■ Extracted records:
(* ===== verification/PblkInit.v ===== *)
(** * Bringing up the lines of a device (pblk-init.c)

    [pblk_lines_init] computes the geometry of the lines from that of the drive and sorts
    them into free and bad ones; [pblk_lines_configure] gives every stream
    its first two lines, on a device that is created anew (NVM_TARGET_FACTORY).  The
    allocations of memory succeed here.  Errors are values, [inl]; [None] is an access
    outside an array or a loop that ran out of fuel. *)

From stdpp Require Import base list functions.
From S2P Require Import Prelude Bitmap RateLimiter PblkAddr PblkLine.

Open Scope Z_scope.

(** ** Geometry *)

Inductive init_error := EINVAL | ENOMEM | EFAULT.

Definition PAGE_SIZE : Z := 4096.
Definition MAX_PSTREAM : Z := 8.
Definition OP_RATE : Z := 25.
Definition NVM_BLK_T_FREE : Z := 0.
Definition RWB_BUFFER : Z := 32.

(** [sizeof] of [struct line_smeta] and [struct line_emeta] without their arrays. *)
Definition sizeof_line_smeta : Z := 64.
Definition sizeof_line_emeta : Z := 72.

Definition DIV_ROUND_UP (n d : Z) : Z := (n + d - 1) / d.
Definition BITS_TO_LONGS (n : Z) : Z := DIV_ROUND_UP n 64.

(** *** Blocks of a line *)

(** A block within a line corresponds to the LUN; a LUN is its channel and its number. *)
Definition pblk_ppa_to_pos (geo : nvm_geo) (lun : Z * Z) : Z := lun.2 * nr_chnls geo + lun.1.

(** Stripe across channels. *)
Fixpoint luns_loop (n : nat) (geo : nvm_geo) (luns : list (Z * Z)) (i : Z) : option (list (Z * Z)) :=
  match n with
  | O => Some []
  | S n =>
      let ch := i mod nr_chnls geo in
      let lun_raw := i / nr_chnls geo in
      let lunid := lun_raw + ch * luns_per_chnl geo in
      l ← rd luns lunid;
      ls ← luns_loop n geo luns (i + 1);
      Some (l :: ls)
  end.

Definition pblk_luns_init (geo : nvm_geo) (luns : list (Z * Z)) : option (init_error + list (Z * Z)) :=
  if luns_per_chnl geo <? 0 then Some (inl EINVAL)
  else ls ← luns_loop (Z.to_nat (nr_luns geo)) geo luns 0; Some (inr ls).

(** The bad blocks of line [id]; [bb] are the tables of the LUNs. *)
Fixpoint pblk_bb_line (n : nat) (geo : nvm_geo) (luns : list (Z * Z)) (bb : list (list Z)) (id i : Z)
    (blk_bitmap : list bool) (bb_cnt : Z) : option (list bool * Z) :=
  match n with
  | O => Some (blk_bitmap, bb_cnt)
  | S n =>
      l ← rd luns i;
      t ← rd bb i;
      s ← rd t id;
      if s =? NVM_BLK_T_FREE then pblk_bb_line n geo luns bb id (i + 1) blk_bitmap bb_cnt
      else
        blk_bitmap ← wr blk_bitmap (pblk_ppa_to_pos geo l) true;
        pblk_bb_line n geo luns bb id (i + 1) blk_bitmap (bb_cnt + 1)
  end.

(** *** Metadata *)

(** The bytes of the last metadata when [emeta_sec0] sectors are set aside for them. *)
Definition calc_emeta_len (geo : nvm_geo) (blk_bitmap_len sec_per_line emeta_sec0 : Z) : Z :=
  let len sec := u32 (sec * geo_sec_size geo) in
  let sec1 := u32 (DIV_ROUND_UP (sizeof_line_emeta + blk_bitmap_len) (geo_sec_size geo)) in
  let dsec_per_line := u32 (sec_per_line - emeta_sec0) in
  let sec2 := u32 (DIV_ROUND_UP (dsec_per_line * 8) (geo_sec_size geo)) in
  let sec3 := u32 (DIV_ROUND_UP (blks_per_lun geo * 4) (geo_sec_size geo)) in
  u32 (len sec1 + len sec2 + len sec3).

(** The loops at [add_smeta_page] and [add_emeta_page]: the first number of pages that is
    enough.  There is no use for more pages than the line has. *)
Fixpoint add_smeta_page (fuel : nat) (geo : nvm_geo) (lun_bitmap_len i : Z) : option Z :=
  match fuel with
  | O => None
  | S fuel =>
      let len := u32 (i * geo_sec_per_pl geo * geo_sec_size geo) in
      if len <? u32 (sizeof_line_smeta + lun_bitmap_len)
      then add_smeta_page fuel geo lun_bitmap_len (i + 1) else Some i
  end.

Fixpoint add_emeta_page (fuel : nat) (geo : nvm_geo) (blk_bitmap_len sec_per_line i : Z) : option Z :=
  match fuel with
  | O => None
  | S fuel =>
      let sec := u32 (i * geo_sec_per_pl geo) in
      if u32 (sec * geo_sec_size geo) <? calc_emeta_len geo blk_bitmap_len sec_per_line sec
      then add_emeta_page fuel geo blk_bitmap_len sec_per_line (i + 1) else Some i
  end.

(** The first half of [pblk_lines_init].  [max_phys_sects] is the limit of the drive. *)
Definition lines_geometry (geo : nvm_geo) (max_phys_sects : Z) : option (init_error + pblk_line_meta) :=
  let min_write := geo_sec_per_pl geo * (geo_sec_size geo / PAGE_SIZE) in
  let max_write_ppas := min_write * nr_luns geo in
  let max_write := if max_write_ppas <? max_phys_sects then max_write_ppas else max_phys_sects in
  if PBLK_MAX_REQ_ADDRS <? max_write then Some (inl EINVAL) else
  _ ← ensure (nz min_write);
  if nz (geo_sec_per_blk geo mod min_write) then Some (inl EINVAL) else
  let spl := u32 (geo_sec_per_blk geo * nr_luns geo) in
  let bitmap_len := u32 (BITS_TO_LONGS (nr_luns geo) * 8) in
  ns ← add_smeta_page (S (Z.to_nat spl)) geo bitmap_len 1;
  ne ← add_emeta_page (S (Z.to_nat spl)) geo bitmap_len spl 1;
  let ssec := u32 (ns * geo_sec_per_pl geo) in
  let esec := u32 (ne * geo_sec_per_pl geo) in
  let min_blk := u32 (1 + DIV_ROUND_UP (u32 (ssec + esec)) (geo_sec_per_blk geo)) in
  if nr_luns geo <? min_blk then Some (inl EINVAL) else
  Some (inr {| sec_per_line := spl; blk_per_line := nr_luns geo; sec_per_blk := geo_sec_per_blk geo;
               sec_per_pl := geo_sec_per_pl geo; sec_size := geo_sec_size geo; smeta_sec := ssec;
               emeta_sec := esec; emeta_len := u32 (esec * geo_sec_size geo);
               emeta_bb := u32 (nr_luns geo - ne); min_blk_line := min_blk;
               high_thrs := spl / 2; mid_thrs := spl / 4; min_write_pgs := min_write;
               max_write_pgs := max_write |}).

(** ** Lines *)

(** A line as it is allocated, with its bad blocks. *)
Definition init_line (L : nat) (s : line_state) (blk : list bool) (nr_blk : Z) : pblk_line :=
  {| ln_state := s; ln_type := PBLK_LINETYPE_FREE; gc_group := PBLK_LINEGC_NONE; ln_link := None;
     ln_meta := None; meta_line := 0; seq_nr := 0; pstream := 0; smeta_ssec := 0; emeta_ssec := 0;
     sec_in_line := 0; blk_in_line := nr_blk; blk_bitmap := blk; erase_bitmap := replicate L false;
     map_bitmap := None; invalid_bitmap := None; left_eblks := 0; left_seblks := 0;
     left_msecs := 0; cur_sec := 0; nr_valid_lbas := 0; vsc := EMPTY_ENTRY; ref := 0 |}.

(** The loop over the lines; also counts the free blocks.  The array is filled from its
    start, so that the lines done so far are its prefix. *)
Fixpoint lines_loop (n : nat) (geo : nvm_geo) (lm : pblk_line_meta) (luns : list (Z * Z))
    (bb : list (list Z)) (st : pblk) (i nr_free_blks : Z) : option (init_error + pblk * Z) :=
  match n with
  | O => Some (inr (st, nr_free_blks))
  | S n =>
      let L := Z.to_nat (blk_per_line lm) in
      '(blk, nr_bad) ← pblk_bb_line L geo luns bb i 0 (replicate L false) 0;
      if (nr_bad <? 0) || (blk_per_line lm <? nr_bad) then Some (inl EINVAL) else
      let nr_blk := blk_per_line lm - nr_bad in
      if nr_blk <? min_blk_line lm then
        let st := st <| lines := lines st ++ [init_line L PBLK_LINESTATE_BAD blk 0] |> in
        st ← list_add_tail st i bad_list;
        lines_loop n geo lm luns bb st (i + 1) nr_free_blks
      else
        let st := st <| lines := lines st ++ [init_line L PBLK_LINESTATE_FREE blk nr_blk] |>
                     <| nr_free_lines := s32 (nr_free_lines st + 1) |> in
        st ← list_add_tail st i free_list;
        lines_loop n geo lm luns bb st (i + 1) (nr_free_blks + nr_blk)
  end.

(** The capacity in sectors that is offered to the user; the counts start with all blocks. *)
Definition pblk_set_provision (lm : pblk_line_meta) (st : pblk) (nr_free_blks : Z) : pblk * Z :=
  let provisioned := u64 (u64 (nr_free_blks - RESERVED_SPACE) * (100 - OP_RATE)) / 100 in
  (st <| rl := rl st <| total_blocks := nr_free_blks |> <| free_blocks := nr_free_blks |> |>,
   u64 (provisioned * sec_per_blk lm)).

(** The line management before the lines are listed; [junk] is what the array [data_next], which
    is not initialised, happens to contain. *)
Definition lines_start (nr_rwb : nat) (junk : list (option Z)) (st : pblk) : pblk :=
  st <| data_line := replicate nr_rwb None |> <| data_next := junk |>
     <| d_seq_nr := 0 |> <| nr_free_lines := 0 |>
     <| meta_bitmap := replicate (Z.to_nat PBLK_DATA_LINES) false |>
     <| emeta_mem := replicate (Z.to_nat PBLK_DATA_LINES) 0 |>
     <| emeta_sync := replicate (Z.to_nat PBLK_DATA_LINES) 0 |>
     <| lists := λ _, [] |> <| lines := [] |>.

(** [st] is the device as it is allocated. *)
Definition pblk_lines_init (geo : nvm_geo) (max_phys_sects : Z) (luns : list (Z * Z))
    (bb : list (list Z)) (nr_rwb : nat) (junk : list (option Z)) (st : pblk)
    : option (init_error + pblk_line_meta * pblk * Z) :=
  r ← lines_geometry geo max_phys_sects;
  match r with
  | inl e => Some (inl e)
  | inr lm =>
      r ← lines_loop (Z.to_nat (blks_per_lun geo)) geo lm luns bb (lines_start nr_rwb junk st) 0 0;
      match r with
      | inl e => Some (inl e)
      | inr (st, n) => let '(st, capacity) := pblk_set_provision lm st n in Some (inr (lm, st, capacity))
      end
  end.

(** ** Streams *)

(** The first lines of the streams from [nrb] on. *)
Fixpoint configure_loop (n : nat) (lm : pblk_line_meta) (env : line_env) (st : pblk) (nrb : Z)
    : option (init_error + pblk) :=
  match n with
  | O => Some (inr st)
  | S n =>
      '(st, r) ← pblk_line_get_first_data lm env st nrb;
      match r with
      | None => Some (inl EFAULT)
      | Some _ => configure_loop n lm env st (nrb + 1)
      end
  end.

Definition pblk_lines_configure (lm : pblk_line_meta) (env : line_env) (st : pblk) (nr_rwb : nat)
    : option (init_error + pblk) :=
  configure_loop nr_rwb lm env st 0.

Section init.
(** The kernel's rounded-up binary logarithm. *)
Context (get_count_order : Z → Z).

(** [pblk_core_init] fails for a geometry that has no format of addresses. *)
Definition core_init (geo : nvm_geo) : bool :=
  match pblk_set_ppaf get_count_order geo with Some _ => true | None => false end.

(** The streams of the map ([pblk_l2p_init]) and the rate limiter ([pblk_rwb_init]). *)
Definition streams_init (st : pblk) : pblk :=
  let n := Z.to_nat MAX_PSTREAM in
  st <| map_type := replicate n SECTOR_MAP |> <| invalid_line := replicate n (-1) |>
     <| nr_erase := replicate n 0 |>.

Definition limiter_init (lm : pblk_line_meta) (st : pblk) (nr_rwb : nat) : pblk :=
  let nr_entries := Z.shiftl 1 (get_count_order RWB_BUFFER) in
  let '(r, rbs) := pblk_rl_init get_count_order (rl st) (blk_per_line lm) nr_entries nr_rwb in
  st <| rl := r |> <| rb_rl := rbs |>.

(** The device as [kzalloc] returns it, with the switches [g] of the collector and the state
    set first. *)
Definition pblk_zero (g : pblk_gc) : pblk :=
  {| lines := []; lists := λ _, []; nr_free_lines := 0; data_line := []; data_next := [];
     meta_bitmap := []; emeta_mem := []; emeta_sync := []; d_seq_nr := 0; gc_target := 0;
     map_type := []; invalid_line := []; nr_erase := []; inflight_gc := 0; gc_reader_wq := [];
     gc_rqs := []; wb := []; pblk_state := PBLK_STATE_RUNNING;
     rl := {| high := 0; low := 0; high_pw := 0; rb_windows_pw := 0; rb_budget := 0; rb_user_max := 0;
              rb_gc_max := 0; rb_state := 0; rb_max_io := 0; rsv_blocks := 0; total_blocks := 0;
              free_blocks := 0 |};
     rb_rl := []; gc := g; warns := 0; double_invalidates := 0 |}.

(** [pblk_init], as far as lines are concerned: the LUNs, the lines, the format of addresses, the write buffers, the map and
    the first lines of the streams. *)
Definition pblk_bring_up (nr_rwb : nat) (geo : nvm_geo) (max_phys_sects : Z) (luns : list (Z * Z))
    (bb : list (list Z)) (junk : list (option Z)) (g : pblk_gc) (env : line_env)
    : option (init_error + pblk_line_meta * pblk * Z) :=
  r ← pblk_luns_init geo luns;
  match r with
  | inl e => Some (inl e)
  | inr luns =>
      r ← pblk_lines_init geo max_phys_sects luns bb nr_rwb junk (pblk_zero g);
      match r with
      | inl e => Some (inl e)
      | inr (lm, st, capacity) =>
          if negb (core_init geo) then Some (inl ENOMEM) else
          let st := streams_init (limiter_init lm st nr_rwb) in
          r ← pblk_lines_configure lm env st nr_rwb;
          match r with
          | inl e => Some (inl e)
          | inr st => Some (inr (lm, st, capacity))
          end
      end
  end.

Definition pblk_init := pblk_bring_up (Z.to_nat MAX_PSTREAM).
End init.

■ Problem: When you reach the line with "Section init." in the records above, start writing out lines exactly, and stop once the line with "inr luns =>" has been written; include nothing else.

■ Exercise result:
Section init.
(** The kernel's rounded-up binary logarithm. *)
Context (get_count_order : Z → Z).

(** [pblk_core_init] fails for a geometry that has no format of addresses. *)
Definition core_init (geo : nvm_geo) : bool :=
  match pblk_set_ppaf get_count_order geo with Some _ => true | None => false end.

(** The streams of the map ([pblk_l2p_init]) and the rate limiter ([pblk_rwb_init]). *)
Definition streams_init (st : pblk) : pblk :=
  let n := Z.to_nat MAX_PSTREAM in
  st <| map_type := replicate n SECTOR_MAP |> <| invalid_line := replicate n (-1) |>
     <| nr_erase := replicate n 0 |>.

Definition limiter_init (lm : pblk_line_meta) (st : pblk) (nr_rwb : nat) : pblk :=
  let nr_entries := Z.shiftl 1 (get_count_order RWB_BUFFER) in
  let '(r, rbs) := pblk_rl_init get_count_order (rl st) (blk_per_line lm) nr_entries nr_rwb in
  st <| rl := r |> <| rb_rl := rbs |>.

(** The device as [kzalloc] returns it, with the switches [g] of the collector and the state
    set first. *)
Definition pblk_zero (g : pblk_gc) : pblk :=
  {| lines := []; lists := λ _, []; nr_free_lines := 0; data_line := []; data_next := [];
     meta_bitmap := []; emeta_mem := []; emeta_sync := []; d_seq_nr := 0; gc_target := 0;
     map_type := []; invalid_line := []; nr_erase := []; inflight_gc := 0; gc_reader_wq := [];
     gc_rqs := []; wb := []; pblk_state := PBLK_STATE_RUNNING;
     rl := {| high := 0; low := 0; high_pw := 0; rb_windows_pw := 0; rb_budget := 0; rb_user_max := 0;
              rb_gc_max := 0; rb_state := 0; rb_max_io := 0; rsv_blocks := 0; total_blocks := 0;
              free_blocks := 0 |};
     rb_rl := []; gc := g; warns := 0; double_invalidates := 0 |}.

(** [pblk_init], as far as lines are concerned: the LUNs, the lines, the format of addresses, the write buffers, the map and
    the first lines of the streams. *)
Definition pblk_bring_up (nr_rwb : nat) (geo : nvm_geo) (max_phys_sects : Z) (luns : list (Z * Z))
    (bb : list (list Z)) (junk : list (option Z)) (g : pblk_gc) (env : line_env)
    : option (init_error + pblk_line_meta * pblk * Z) :=
  r ← pblk_luns_init geo luns;
  match r with
  | inl e => Some (inl e)
  | inr luns =>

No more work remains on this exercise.